Stored items
* * * *

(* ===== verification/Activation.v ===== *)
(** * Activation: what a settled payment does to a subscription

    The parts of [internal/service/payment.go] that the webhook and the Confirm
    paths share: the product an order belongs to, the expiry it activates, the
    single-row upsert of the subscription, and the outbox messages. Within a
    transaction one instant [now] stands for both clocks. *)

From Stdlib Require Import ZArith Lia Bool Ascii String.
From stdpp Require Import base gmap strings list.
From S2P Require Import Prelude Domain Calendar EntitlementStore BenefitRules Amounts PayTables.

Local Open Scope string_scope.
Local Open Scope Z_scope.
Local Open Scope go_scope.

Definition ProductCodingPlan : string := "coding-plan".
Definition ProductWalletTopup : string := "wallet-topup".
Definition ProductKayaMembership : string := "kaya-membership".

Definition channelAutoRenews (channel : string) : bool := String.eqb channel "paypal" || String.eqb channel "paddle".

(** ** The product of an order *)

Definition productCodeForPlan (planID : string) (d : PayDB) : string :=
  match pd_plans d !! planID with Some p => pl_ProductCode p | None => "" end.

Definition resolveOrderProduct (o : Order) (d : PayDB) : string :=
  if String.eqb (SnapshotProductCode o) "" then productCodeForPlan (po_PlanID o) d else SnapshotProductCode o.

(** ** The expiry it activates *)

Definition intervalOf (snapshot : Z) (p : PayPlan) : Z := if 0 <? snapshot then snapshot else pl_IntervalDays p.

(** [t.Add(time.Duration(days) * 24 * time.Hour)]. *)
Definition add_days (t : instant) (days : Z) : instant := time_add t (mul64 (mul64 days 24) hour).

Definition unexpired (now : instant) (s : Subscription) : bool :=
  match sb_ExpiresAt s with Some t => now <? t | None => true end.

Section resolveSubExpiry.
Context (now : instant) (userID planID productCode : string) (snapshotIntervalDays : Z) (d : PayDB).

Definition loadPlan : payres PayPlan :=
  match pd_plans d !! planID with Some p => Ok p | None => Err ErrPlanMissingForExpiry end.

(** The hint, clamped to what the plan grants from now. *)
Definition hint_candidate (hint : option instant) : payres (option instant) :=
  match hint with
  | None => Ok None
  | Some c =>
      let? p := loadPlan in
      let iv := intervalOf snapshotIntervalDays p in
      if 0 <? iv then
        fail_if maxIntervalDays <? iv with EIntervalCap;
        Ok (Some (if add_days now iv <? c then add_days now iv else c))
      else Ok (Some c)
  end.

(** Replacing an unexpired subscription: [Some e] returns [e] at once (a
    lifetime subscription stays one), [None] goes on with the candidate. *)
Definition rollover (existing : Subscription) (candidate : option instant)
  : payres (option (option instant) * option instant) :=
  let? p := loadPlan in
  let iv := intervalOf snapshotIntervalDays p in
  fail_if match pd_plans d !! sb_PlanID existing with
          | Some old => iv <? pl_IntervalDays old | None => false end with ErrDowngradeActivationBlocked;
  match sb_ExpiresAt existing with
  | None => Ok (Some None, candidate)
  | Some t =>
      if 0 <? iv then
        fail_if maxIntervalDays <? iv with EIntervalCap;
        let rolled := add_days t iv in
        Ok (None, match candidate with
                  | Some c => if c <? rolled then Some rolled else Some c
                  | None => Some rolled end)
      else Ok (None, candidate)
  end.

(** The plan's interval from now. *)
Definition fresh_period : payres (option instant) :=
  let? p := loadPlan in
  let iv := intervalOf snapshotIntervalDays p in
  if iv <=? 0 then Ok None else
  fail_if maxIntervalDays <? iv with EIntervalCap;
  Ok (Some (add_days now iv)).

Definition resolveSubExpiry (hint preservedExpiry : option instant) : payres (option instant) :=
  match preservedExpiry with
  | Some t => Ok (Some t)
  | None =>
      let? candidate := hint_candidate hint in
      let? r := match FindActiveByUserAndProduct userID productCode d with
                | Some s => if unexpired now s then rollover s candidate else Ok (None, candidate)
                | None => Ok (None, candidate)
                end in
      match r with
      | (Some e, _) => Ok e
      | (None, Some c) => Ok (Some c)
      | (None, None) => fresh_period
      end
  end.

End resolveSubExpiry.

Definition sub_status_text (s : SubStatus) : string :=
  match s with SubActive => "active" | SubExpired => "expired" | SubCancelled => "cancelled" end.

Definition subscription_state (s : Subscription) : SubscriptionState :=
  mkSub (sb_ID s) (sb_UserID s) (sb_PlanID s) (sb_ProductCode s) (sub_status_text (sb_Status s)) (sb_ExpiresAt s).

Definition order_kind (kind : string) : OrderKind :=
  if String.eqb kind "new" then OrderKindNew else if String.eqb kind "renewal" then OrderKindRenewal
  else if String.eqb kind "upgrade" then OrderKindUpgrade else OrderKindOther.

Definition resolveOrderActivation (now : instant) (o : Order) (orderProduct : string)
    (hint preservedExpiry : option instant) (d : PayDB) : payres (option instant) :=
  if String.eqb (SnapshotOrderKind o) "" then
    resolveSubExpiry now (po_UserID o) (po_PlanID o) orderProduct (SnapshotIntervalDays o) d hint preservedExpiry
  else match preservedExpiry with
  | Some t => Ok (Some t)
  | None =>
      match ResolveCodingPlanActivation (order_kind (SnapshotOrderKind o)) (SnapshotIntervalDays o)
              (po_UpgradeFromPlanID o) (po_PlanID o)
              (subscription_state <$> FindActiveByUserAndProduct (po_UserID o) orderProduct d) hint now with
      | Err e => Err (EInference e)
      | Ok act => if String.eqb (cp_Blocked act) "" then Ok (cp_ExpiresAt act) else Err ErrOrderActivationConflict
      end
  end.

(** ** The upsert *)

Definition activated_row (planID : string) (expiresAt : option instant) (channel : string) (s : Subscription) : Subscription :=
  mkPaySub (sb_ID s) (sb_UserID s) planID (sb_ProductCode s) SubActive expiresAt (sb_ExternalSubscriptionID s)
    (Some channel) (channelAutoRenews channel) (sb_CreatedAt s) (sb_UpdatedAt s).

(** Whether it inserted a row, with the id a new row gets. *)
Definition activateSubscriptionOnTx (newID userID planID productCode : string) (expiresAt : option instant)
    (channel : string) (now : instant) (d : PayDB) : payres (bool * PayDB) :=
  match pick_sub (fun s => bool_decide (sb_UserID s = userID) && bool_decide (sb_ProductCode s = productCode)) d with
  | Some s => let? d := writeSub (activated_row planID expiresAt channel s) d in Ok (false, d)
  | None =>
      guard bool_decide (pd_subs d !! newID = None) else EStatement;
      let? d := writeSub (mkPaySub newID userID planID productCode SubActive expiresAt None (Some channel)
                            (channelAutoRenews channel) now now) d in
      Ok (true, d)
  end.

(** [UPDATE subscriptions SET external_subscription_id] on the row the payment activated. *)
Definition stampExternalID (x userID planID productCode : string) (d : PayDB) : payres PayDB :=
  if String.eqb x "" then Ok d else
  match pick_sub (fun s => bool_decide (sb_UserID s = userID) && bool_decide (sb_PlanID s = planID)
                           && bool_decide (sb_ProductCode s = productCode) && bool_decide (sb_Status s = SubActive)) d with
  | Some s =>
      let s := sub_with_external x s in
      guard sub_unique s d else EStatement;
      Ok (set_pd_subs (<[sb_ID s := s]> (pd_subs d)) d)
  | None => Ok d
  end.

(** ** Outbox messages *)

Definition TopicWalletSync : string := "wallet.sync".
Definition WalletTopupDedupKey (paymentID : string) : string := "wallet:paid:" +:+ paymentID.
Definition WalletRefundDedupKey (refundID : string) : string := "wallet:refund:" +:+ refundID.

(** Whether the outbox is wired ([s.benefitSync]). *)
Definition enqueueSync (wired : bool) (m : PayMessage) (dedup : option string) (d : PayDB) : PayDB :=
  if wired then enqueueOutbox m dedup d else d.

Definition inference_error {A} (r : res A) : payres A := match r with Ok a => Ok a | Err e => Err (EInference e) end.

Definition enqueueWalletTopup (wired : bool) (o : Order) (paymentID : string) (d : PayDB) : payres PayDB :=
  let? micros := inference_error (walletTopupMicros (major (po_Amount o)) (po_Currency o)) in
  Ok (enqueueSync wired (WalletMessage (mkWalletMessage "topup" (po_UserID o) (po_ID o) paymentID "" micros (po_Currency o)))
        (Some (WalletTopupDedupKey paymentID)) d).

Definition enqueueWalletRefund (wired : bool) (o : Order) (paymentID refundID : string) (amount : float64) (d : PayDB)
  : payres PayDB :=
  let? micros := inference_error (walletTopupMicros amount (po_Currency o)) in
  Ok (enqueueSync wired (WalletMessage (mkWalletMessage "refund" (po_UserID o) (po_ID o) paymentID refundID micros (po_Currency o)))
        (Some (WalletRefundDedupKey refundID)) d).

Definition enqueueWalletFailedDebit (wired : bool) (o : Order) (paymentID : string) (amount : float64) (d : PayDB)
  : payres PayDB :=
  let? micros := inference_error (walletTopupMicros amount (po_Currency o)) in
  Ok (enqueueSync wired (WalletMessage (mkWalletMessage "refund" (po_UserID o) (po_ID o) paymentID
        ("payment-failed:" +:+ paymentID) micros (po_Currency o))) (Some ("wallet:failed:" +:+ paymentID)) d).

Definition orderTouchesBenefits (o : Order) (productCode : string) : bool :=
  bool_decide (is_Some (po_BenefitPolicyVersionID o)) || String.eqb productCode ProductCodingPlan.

* * * *

§ Work task:
Please reproduce exactly the lines from the first one of the records above through the line containing "transaction one instant", both included, and nothing else.

§ Written answer:
(* ===== verification/Activation.v ===== *)
(** * Activation: what a settled payment does to a subscription

    The parts of [internal/service/payment.go] that the webhook and the Confirm
    paths share: the product an order belongs to, the expiry it activates, the
    single-row upsert of the subscription, and the outbox messages. Within a
    transaction one instant [now] stands for both clocks. *)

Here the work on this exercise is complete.